7. In each year that this Plan remains in effect, any person authorized to
direct the disposition of monies paid or payable by the Trust pursuant to this
Plan or any related agreement shall prepare and furnish to the Board and the
Board shall review, at least quarterly, written reports, complying with the
requirements of Rule 12b-1 under the Act, of the amounts expended under this
Plan and purposes for which such expenditures were made.
8. This Plan may be terminated at any time with respect to the Class B
Shares of any series by a majority vote of the Qualified Trustees or by vote of
a majority of the outstanding voting securities of Class B Shares of that
series.

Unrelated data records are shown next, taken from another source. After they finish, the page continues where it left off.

(* ===== verification/SlabEntry.v ===== *)
(** * Memory and the entry layout ([src/src/storage/slab_entry.h])

    The arena is byte-addressed memory, zero-filled by [mmap]; a pointer is an
    address.  A [SlabEntry] is the 16-byte header followed by the key and the
    value, and its accessors read those bytes. *)

From S2P Require Import Prelude.

Local Open Scope Z_scope.

(** ** Memory *)

Abbreviation memory := (gmap Z byte).

Definition load (m : memory) (a : Z) : byte := default x00 (m !! a).

(** [n] bytes from address [a]. *)
Definition mem_read (m : memory) (a : Z) (n : nat) : bytes :=
  (fun i : nat => load m (a + Z.of_nat i)) <$> seq 0 n.

(** [memcpy(a, bs, size)]. *)
Fixpoint mem_write (m : memory) (a : Z) (bs : bytes) : memory :=
  match bs with
  | [] => m
  | b :: bs => mem_write (<[a := b]> m) (a + 1) bs
  end.

(** ** The entry *)

Definition sizeof_SlabEntry : Z := 16.

Definition key_size (m : memory) (p : Z) : Z := le_decode (mem_read m p 4).
Definition value_size (m : memory) (p : Z) : Z := le_decode (mem_read m (p + 4) 4).
Definition access_bit (m : memory) (p : Z) : byte := load m (p + 8).

Definition entry_key (m : memory) (p : Z) : bytes :=
  mem_read m (p + sizeof_SlabEntry) (Z.to_nat (key_size m p)).
Definition entry_value (m : memory) (p : Z) : bytes :=
  mem_read m (p + sizeof_SlabEntry + key_size m p) (Z.to_nat (value_size m p)).

(** [entry->access_bit = b]. *)
Definition set_access_bit (m : memory) (p : Z) (b : byte) : memory := mem_write m (p + 8) [b].

Definition required_size (key_len val_len : Z) : Z := u64 (sizeof_SlabEntry + key_len + val_len).

Definition init_at (m : memory) (ptr : Z) (key value : bytes) : memory :=
  let m := mem_write m ptr (le_encode 4 (u32 (Z.of_nat (length key)))) in
  let m := mem_write m (ptr + 4) (le_encode 4 (u32 (Z.of_nat (length value)))) in
  let m := mem_write m (ptr + 8) [x00] in
  let m := mem_write m (ptr + 9) (replicate 7 x00) in
  let dst := ptr + sizeof_SlabEntry in
  let m := mem_write m dst key in
  mem_write m (dst + Z.of_nat (length key)) value.

(** ** Reads and writes *)

Lemma load_write m a bs x :
  load (mem_write m a bs) x =
    if decide (a <= x < a + Z.of_nat (length bs)) then nth (Z.to_nat (x - a)) bs x00 else load m x.
Proof.
  revert m a. induction bs as [|b bs IH]; intros m a; simpl mem_write.
  { rewrite decide_False by (simpl; lia). done. }
  rewrite IH. simpl length. repeat case_decide; try lia.
  - replace (Z.to_nat (x - a)) with (S (Z.to_nat (x - (a + 1)))) by lia. done.
  - assert (x = a) as -> by lia. rewrite Z.sub_diag. unfold load. by rewrite lookup_insert_eq.
  - unfold load. by rewrite lookup_insert_ne by lia.
Qed.

Lemma load_write_ne m a bs x :
  x < a \/ a + Z.of_nat (length bs) <= x -> load (mem_write m a bs) x = load m x.
Proof. intros. rewrite load_write, decide_False by lia. done. Qed.

Lemma length_mem_read m a n : length (mem_read m a n) = n.
Proof. unfold mem_read. by rewrite length_fmap, length_seq. Qed.

Lemma lookup_mem_read m a n i :
  (i < n)%nat -> mem_read m a n !! i = Some (load m (a + Z.of_nat i)).
Proof. intros. unfold mem_read. rewrite list_lookup_fmap, lookup_seq_lt by done. done. Qed.

Lemma mem_read_ext m m' a n :
  (forall x, a <= x < a + Z.of_nat n -> load m x = load m' x) -> mem_read m a n = mem_read m' a n.
Proof.
  intros H. apply list_fmap_ext. intros i x [-> Hi]%lookup_seq. apply H. lia.
Qed.

Lemma mem_read_write m a bs n : length bs = n -> mem_read (mem_write m a bs) a n = bs.
Proof.
  intros <-. apply list_eq_same_length with (length bs); [done|apply length_mem_read|].
  intros i x y Hi Hx Hy. rewrite lookup_mem_read in Hx by done. injection Hx as <-.
  rewrite load_write, decide_True by lia.
  replace (Z.to_nat (a + Z.of_nat i - a)) with i by lia. by apply nth_lookup_Some with (d := x00) in Hy.
Qed.

Lemma mem_read_write_ne m a bs a' n :
  a' + Z.of_nat n <= a \/ a + Z.of_nat (length bs) <= a' ->
  mem_read (mem_write m a bs) a' n = mem_read m a' n.
Proof. intros. apply mem_read_ext. intros x Hx. apply load_write_ne. lia. Qed.

(** ** What an address range holds *)

(** Address [p] holds an initialised entry with this key, value and access
    bit. *)
Record entry_at (m : memory) (p : Z) (k v : bytes) (bit : byte) : Prop := mk_entry_at {
  ea_key_size : key_size m p = Z.of_nat (length k);
  ea_value_size : value_size m p = Z.of_nat (length v);
  ea_bit : access_bit m p = bit;
  ea_key : entry_key m p = k;
  ea_value : entry_value m p = v
}.

(** The number of bytes an entry occupies. *)
Definition entry_extent (k v : bytes) : Z := 16 + Z.of_nat (length k) + Z.of_nat (length v).

Lemma entry_at_frame m m' p k v bit :
  (forall a, p <= a < p + entry_extent k v -> load m' a = load m a) ->
  entry_at m p k v bit -> entry_at m' p k v bit.
Proof.
  unfold entry_extent. intros Hag [Hks Hvs Hb Hk Hv].
  assert (key_size m' p = key_size m p) as Eks
    by (unfold key_size; f_equal; apply mem_read_ext; intros; apply Hag; lia).
  assert (value_size m' p = value_size m p) as Evs
    by (unfold value_size; f_equal; apply mem_read_ext; intros; apply Hag; lia).
  split; [congruence|congruence|..].
  - rewrite <- Hb. apply Hag. lia.
  - rewrite <- Hk. unfold entry_key. rewrite Eks. apply mem_read_ext.
    unfold sizeof_SlabEntry. intros. apply Hag. lia.
  - rewrite <- Hv. unfold entry_value. rewrite Eks, Evs. apply mem_read_ext.
    unfold sizeof_SlabEntry. intros. apply Hag. lia.
Qed.

Lemma set_access_bit_frame m p b a : a <> p + 8 -> load (set_access_bit m p b) a = load m a.
Proof. intros. apply load_write_ne. simpl. lia. Qed.

Lemma set_access_bit_entry m p k v bit b :
  entry_at m p k v bit -> entry_at (set_access_bit m p b) p k v b.
Proof.
  intros [Hks Hvs Hb Hk Hv].
  assert (key_size (set_access_bit m p b) p = key_size m p) as Eks
    by (unfold key_size, set_access_bit; f_equal; apply mem_read_write_ne; simpl; lia).
  assert (value_size (set_access_bit m p b) p = value_size m p) as Evs
    by (unfold value_size, set_access_bit; f_equal; apply mem_read_write_ne; simpl; lia).
  split; [congruence|congruence|..].
  - unfold access_bit, set_access_bit. rewrite load_write, decide_True by (simpl; lia).
    by rewrite Z.sub_diag.
  - rewrite <- Hk. unfold entry_key. rewrite Eks. apply mem_read_write_ne.
    unfold sizeof_SlabEntry. simpl. lia.
  - rewrite <- Hv. unfold entry_value. rewrite Eks, Evs. apply mem_read_write_ne.
    unfold sizeof_SlabEntry. simpl. lia.
Qed.

Lemma init_at_frame m p k v a :
  a < p \/ p + entry_extent k v <= a -> load (init_at m p k v) a = load m a.
Proof.
  unfold entry_extent, init_at, sizeof_SlabEntry. intros.
  repeat (rewrite load_write_ne
    by (rewrite ?length_le_encode, ?length_replicate; simpl; lia)). done.
Qed.

(** A freshly initialised entry reads back as the key and value it was given,
    with a clear access bit, whatever the memory held. *)
Lemma init_at_entry m p k v :
  Z.of_nat (length k) < 2 ^ 32 -> Z.of_nat (length v) < 2 ^ 32 ->
  entry_at (init_at m p k v) p k v x00.
Proof.
  intros Hk Hv. unfold init_at, sizeof_SlabEntry.
  assert (forall m, key_size (mem_write (mem_write m (p + 16) k) (p + 16 + Z.of_nat (length k)) v) p
                    = key_size m p) as Eks.
  { intros m'. unfold key_size. by rewrite !mem_read_write_ne by lia. }
  assert (forall m, value_size (mem_write (mem_write m (p + 16) k) (p + 16 + Z.of_nat (length k)) v) p
                    = value_size m p) as Evs.
  { intros m'. unfold value_size. by rewrite !mem_read_write_ne by lia. }
  set (h := mem_write (mem_write (mem_write (mem_write m _ _) _ _) _ _) _ _).
  assert (key_size h p = Z.of_nat (length k)) as Ek.
  { subst h. unfold key_size. rewrite !mem_read_write_ne by (rewrite ?length_le_encode; simpl; lia).
    rewrite mem_read_write by apply length_le_encode. rewrite le_decode_encode. unfold u32.
    rewrite wrap_wrap. apply wrap_small. split; lia. }
  assert (value_size h p = Z.of_nat (length v)) as Ev.
  { subst h. unfold value_size. rewrite !mem_read_write_ne by (rewrite ?length_le_encode; simpl; lia).
    rewrite mem_read_write by apply length_le_encode. rewrite le_decode_encode. unfold u32.
    rewrite wrap_wrap. apply wrap_small. split; lia. }
  split.
  - by rewrite Eks.
  - by rewrite Evs.
  - unfold access_bit. subst h. rewrite !load_write_ne by (rewrite ?length_replicate; simpl; lia).
    rewrite load_write, decide_True by (simpl; lia). by rewrite Z.sub_diag.
  - unfold entry_key, sizeof_SlabEntry. rewrite Eks, Ek, Nat2Z.id.
    rewrite mem_read_write_ne by lia. by apply mem_read_write.
  - unfold entry_value, sizeof_SlabEntry. rewrite Eks, Evs, Ek, Ev, Nat2Z.id. by apply mem_read_write.
Qed.

#[export] Hint Resolve init_at_entry set_access_bit_entry : pensieve.
Lemma can_allocate_some a pages live size :
  alloc_inv a pages live -> size <= kMaxSlotSize -> can_allocate a size ->
  is_Some (allocate a size).1.
Proof.
  intros Hinv Hs Hroom. pose proof (allocate_cases a pages live size Hinv) as H. simpl in H.
  destruct (allocate a size) as [[p|] a']; [by eexists|]. exfalso.
  destruct H as [_ [H|[Hf Hn]]].
  - apply class_overflow in H. lia.
  - unfold can_allocate, pages_used in Hroom. destruct Hroom; [done|lia].
Qed.

Lemma can_allocate_deallocate a pages live p sz size :
  alloc_inv a pages live -> live !! p = Some (class_for_size sz) ->
  can_allocate a size \/ class_for_size sz = class_for_size size ->
  can_allocate (deallocate a (Some p) sz) size.
Proof.
  intros Hinv Hp H. destruct (ai_live _ _ _ Hinv _ _ Hp) as (j & k & Hj & _).
  assert (class_for_size sz < kNumClasses)%nat as Hc
    by (by eapply page_class; [apply (ai_pages _ _ _ Hinv)|]).
  unfold deallocate. rewrite decide_False by lia. unfold can_allocate.
  rewrite free_set_free by (by apply (class_in_range _ _ _ Hinv)).
  change (pages_used (set_free_slots a _ _)) with (pages_used a).
  change (pages_total (set_free_slots a _ _)) with (pages_total a).
  case_decide as E.
  - left. intros [_ ?]%app_eq_nil. done.
  - destruct H as [H|H]; [exact H|done].
Qed.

This Plan may remain in effect with respect to the Class B Shares of a
series even if it has been terminated in accordance with this paragraph with
respect to one or more other series of the Trust.
9. This Plan may not be amended in order to increase materially the amount
of distribution expenses provided for in paragraph 1 herein unless such
amendment is approved by a majority (as defined in the Act) of the outstanding
voting securities of Class B Shares and no material amendment to this Plan shall
be made unless approved in the manner provided in paragraph 5 herein.
10. While this Plan shall be in effect, the selection and nomination of
Trustees who are not interested persons of the Trust (as defined in the Act)
shall be committed to the discretion of the Trustees then in office who are not
interested persons of the Trust.
The Trust shall preserve copies of this Plan and any related agreements and
all reports made pursuant to paragraph 7 herein, for a period of not less than
six years from the date of this Plan, or the agreements or such report, as the
case may be, the first two years in an easily accessible place.
The Declaration of Trust of the Trust, as amended from time to time, is on
file with the Secretary of the Commonwealth of Massachusetts and notice is
hereby given that this Plan is adopted on behalf of the Trust, and not by the
Trustees or officers of the Trust individually, and the obligations of or
arising out of this Plan are not binding upon the Trustees, officers or
shareholders of the Trust individually but are binding only upon the assets and
property of the Trust. Notice is hereby given that the debts, liabilities,
obligations and expenses incurred, contracted for or otherwise existing with
respect to a particular series of the Trust shall be enforceable against the
assets of such series only, and not against the assets of the Trust generally.